**Your goal**
Begin at the top of the following data. Copy each line exactly until you have copied the line containing "Definition sv_1 : list".

Stored items:
══════════════════════════════

(* ===== verification/I18nSv.v ===== *)
(** * The Swedish catalog: web/src/i18n/sv.ts

    Its entries in order, in parts of up to 148 lines of the file. *)
From S2P Require Import Prelude.
Local Open Scope string_scope.

Definition sv_1 : list (string * string) :=
  [("app.skip_to_content", "Hoppa till innehåll");
   ("app.workspace_label", "ARBETSYTA");
   ("app.nav.events", "Händelser");
   ("app.title.events", "Händelser");
   ("events.unread", "olästa");
   ("events.empty", "Inga systemhändelser ännu.");
   ("events.load_failed", "Det gick inte att läsa in händelser");
   ("events.mark_read", "Markera som läst");
   ("events.repeated", "Upprepat");
   ("events.open", "Öppna");
   ("events.info", "Info");
   ("events.warning", "Varning");
   ("events.critical", "Kritisk");
   ("app.nav.main", "Huvudnavigering");
   ("app.nav.overview", "Översikt");
   ("app.nav.zones", "Lokala zoner");
   ("app.nav.queries", "Frågelogg");
   ("app.nav.blocklists", "Blockeringslistor");
   ("app.nav.cache", "DNS-cache");
   ("app.nav.settings", "Inställningar");
   ("app.nav.updates", "Uppdateringar");
   ("app.nav.backup", "Säkerhetskopiering");
   ("app.sign_out", "Logga ut");
   ("app.nav.audit", "Granskningslogg");
   ("app.title.audit", "Granskningslogg");
   ("app.nav.diagnostics", "Diagnostik");
   ("app.title.diagnostics", "Diagnostik");
   ("app.local_resolver", "Lokal resolver");
   ("app.self_hosted_foundation", "Självhostad · Grund");
   ("app.private_by_default", "Privat som standard");
   ("app.privacy.query_retention", "Frågehistoriken har begränsad lagringstid.");
   ("app.privacy.no_query_history", "Frågehistorik samlas inte in.");
   ("app.github_repo", "GitHub-förråd");
   ("app.connecting", "Ansluter…");
   ("app.workspace", "Arbetsyta");
   ("app.connection_lost", "Anslutning bruten");
   ("app.resolver_online", "Resolver online");
   ("app.title.overview", "Nätverksöversikt");
   ("app.title.zones", "Lokala zoner");
   ("app.title.queries", "Frågelogg");
   ("app.title.blocklists", "Blockeringslistor");
   ("app.title.cache", "DNS-cache");
   ("app.title.settings", "Inställningar");
   ("app.title.updates", "Uppdateringar");
   ("app.title.backup", "Säkerhetskopiering och återställning");
   ("app.eyebrow", "DITT NÄTVERK I ÖVERSIKT");
   ("app.subtitle.overview", "En tydlig vy av ditt DNS, från begäran till svar.");
   ("app.subtitle.default", "Inspektera och hantera din resolver.");
   ("app.refresh", "Uppdatera");
   ("app.error.showing_last", "Visar den senaste lyckade ögonblicksbilden från");
   ("app.error.check_server", "Kontrollera att Velora-servern körs.");
   ("app.error.reach_server", "Kan inte nå servern");
   ("app.viewer_readonly", "Du är inloggad som visare. Hanteringsåtgärder är skrivskyddade.");
   ("app.connecting_panel", "Ansluter till din resolver…");
   ("app.not_found", "Sidan hittades inte.");
   ("app.footer.independent", "Velora DNS · Oberoende. Självhostad.");
   ("app.footer.last_updated", "Senast uppdaterad");
   ("app.footer.waiting", "Väntar på server");
   ("diagnostics.title", "Systemhälsa");
   ("diagnostics.report_hint", "Nedladdningen innehåller komponentstatus och bygginformation, utan hemligheter eller frågeloggar.");
   ("diagnostics.download", "Ladda ner rapport");
   ("diagnostics.loading", "Läser in diagnostik…");
   ("diagnostics.load_failed", "Det gick inte att läsa in diagnostik");
   ("diagnostics.upstreams", "Uppströmsservrar");
   ("diagnostics.component", "Komponent");
   ("diagnostics.state", "Status");
   ("diagnostics.detail", "Detaljer");
   ("diagnostics.state.healthy", "Frisk");
   ("diagnostics.state.degraded", "Nedsatt");
   ("diagnostics.state.failed", "Misslyckad");
   ("explain.title", "Varför blev det detta svar?");
   ("explain.hint", "Provkörning av resolvern för ett namn. Inget frågas hos upstream, loggas, cachas eller räknas.");
   ("explain.name", "Namn");
   ("explain.type", "Posttyp");
   ("explain.client", "Klientadress (valfritt)");
   ("explain.client_hint", "Tillämpar den klientens filterpolicy.");
   ("explain.submit", "Förklara");
   ("explain.running", "Förklarar…");
   ("explain.failed", "Det gick inte att förklara frågan");
   ("explain.result", "Förklaring");
   ("explain.winner", "Avgörande steg");
   ("explain.answers", "Svar");
   ("explain.no_answers", "Inga svarsposter: svaret skulle komma från en upstream-resolver, som inte tillfrågas.");
   ("explain.steps", "Övervägda steg");
   ("explain.step", "Steg");
   ("explain.outcome", "Utfall");
   ("explain.detail", "Detaljer");
   ("explain.cname_target", "CNAME-mål");
   ("explain.ttl", "Återstående TTL");
   ("explain.matches", "Träff");
   ("explain.allowed_by", "Tillåten av");
   ("explain.not_contacted", "Ingen upstream tillfrågades.");
   ("explain.scope.global", "Global filtrering");
   ("explain.scope.client_policy", "Klientpolicy");
   ("explain.stage.filter", "Blocklista eller klientpolicy");
   ("explain.stage.rewrite", "DNS-omskrivning");
   ("explain.stage.zone", "Lokal zon");
   ("explain.stage.cache", "Cache");
   ("explain.stage.forwarding", "Regel för villkorad vidarebefordran");
   ("explain.stage.upstream", "Globala upstream-resolvers");
   ("explain.stage.refused", "Nekad");
   ("explain.result.passed", "Släpptes igenom");
   ("explain.result.allowed", "Tillåten");
   ("explain.result.blocked", "Blockerad");
   ("explain.result.no_match", "Ingen träff");
   ("explain.result.answered", "Besvarad");
   ("explain.result.miss", "Miss");
   ("explain.result.hit", "Träff");
   ("explain.result.refused", "Nekad");
   ("explain.result.would_forward", "Skulle vidarebefordras");
   ("explain.result.error", "Fel");
   ("explain.source.local", "Lokalt svar");
   ("explain.source.cache", "Cache");
   ("explain.source.blocked", "Blockerad");
   ("explain.source.upstream", "Upstream");
   ("explain.source.refused", "Nekad");
   ("audit.title", "Administrativ granskningslogg");
   ("audit.hint", "Administrativa åtgärder sparas i 90 dagar. Hemligheter och förfrågningsinnehåll utesluts.");
   ("audit.actor", "Användare");
   ("audit.action", "Åtgärd");
   ("audit.result", "Resultat");
   ("audit.all", "Alla");
   ("audit.success", "Lyckad");
   ("audit.failure", "Misslyckad");
   ("audit.filter", "Filtrera");
   ("audit.time", "Tid");
   ("audit.target", "Mål");
   ("audit.empty", "Inga granskningshändelser hittades.");
   ("audit.more", "Läs in fler");
   ("audit.load_failed", "Kunde inte läsa in granskningshändelser");
   ("auth.checking", "Kontrollerar session…");
   ("auth.sign_in_title", "Logga in på Velora DNS");
   ("auth.username", "Användarnamn");
   ("auth.password", "Lösenord");
   ("auth.sign_in", "Logga in");
   ("auth.sign_in_failed", "Inloggningen misslyckades");
   ("settings.server_configuration", "Serverkonfiguration");
   ("settings.language", "Språk");
   ("settings.theme", "Tema");
   ("settings.theme_light", "Ljust");
   ("settings.theme_dark", "Mörkt");
   ("settings.theme_auto", "Auto");
   ("settings.theme_hint", "Auto följer ditt operativsystems ljusa eller mörka färgschema.");
   ("settings.log_level", "Loggnivå");
   ("settings.rate_limiting", "Hastighetsbegränsning");
   ("settings.rate_limit_hint", "Hastighetsbegränsning är inaktiverad som standard. Aktivera den för att skydda resolvern från källöversvämning och höga frågefrekvenser.");
   ("settings.rate_limit_enabled", "Aktivera hastighetsbegränsning");
   ("settings.rate_limit_global_qps", "Globala frågor per sekund")].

══════════════════════════════

**Output of the exercise**
(* ===== verification/I18nSv.v ===== *)
(** * The Swedish catalog: web/src/i18n/sv.ts

    Its entries in order, in parts of up to 148 lines of the file. *)
From S2P Require Import Prelude.
Local Open Scope string_scope.

Definition sv_1 : list (string * string) :=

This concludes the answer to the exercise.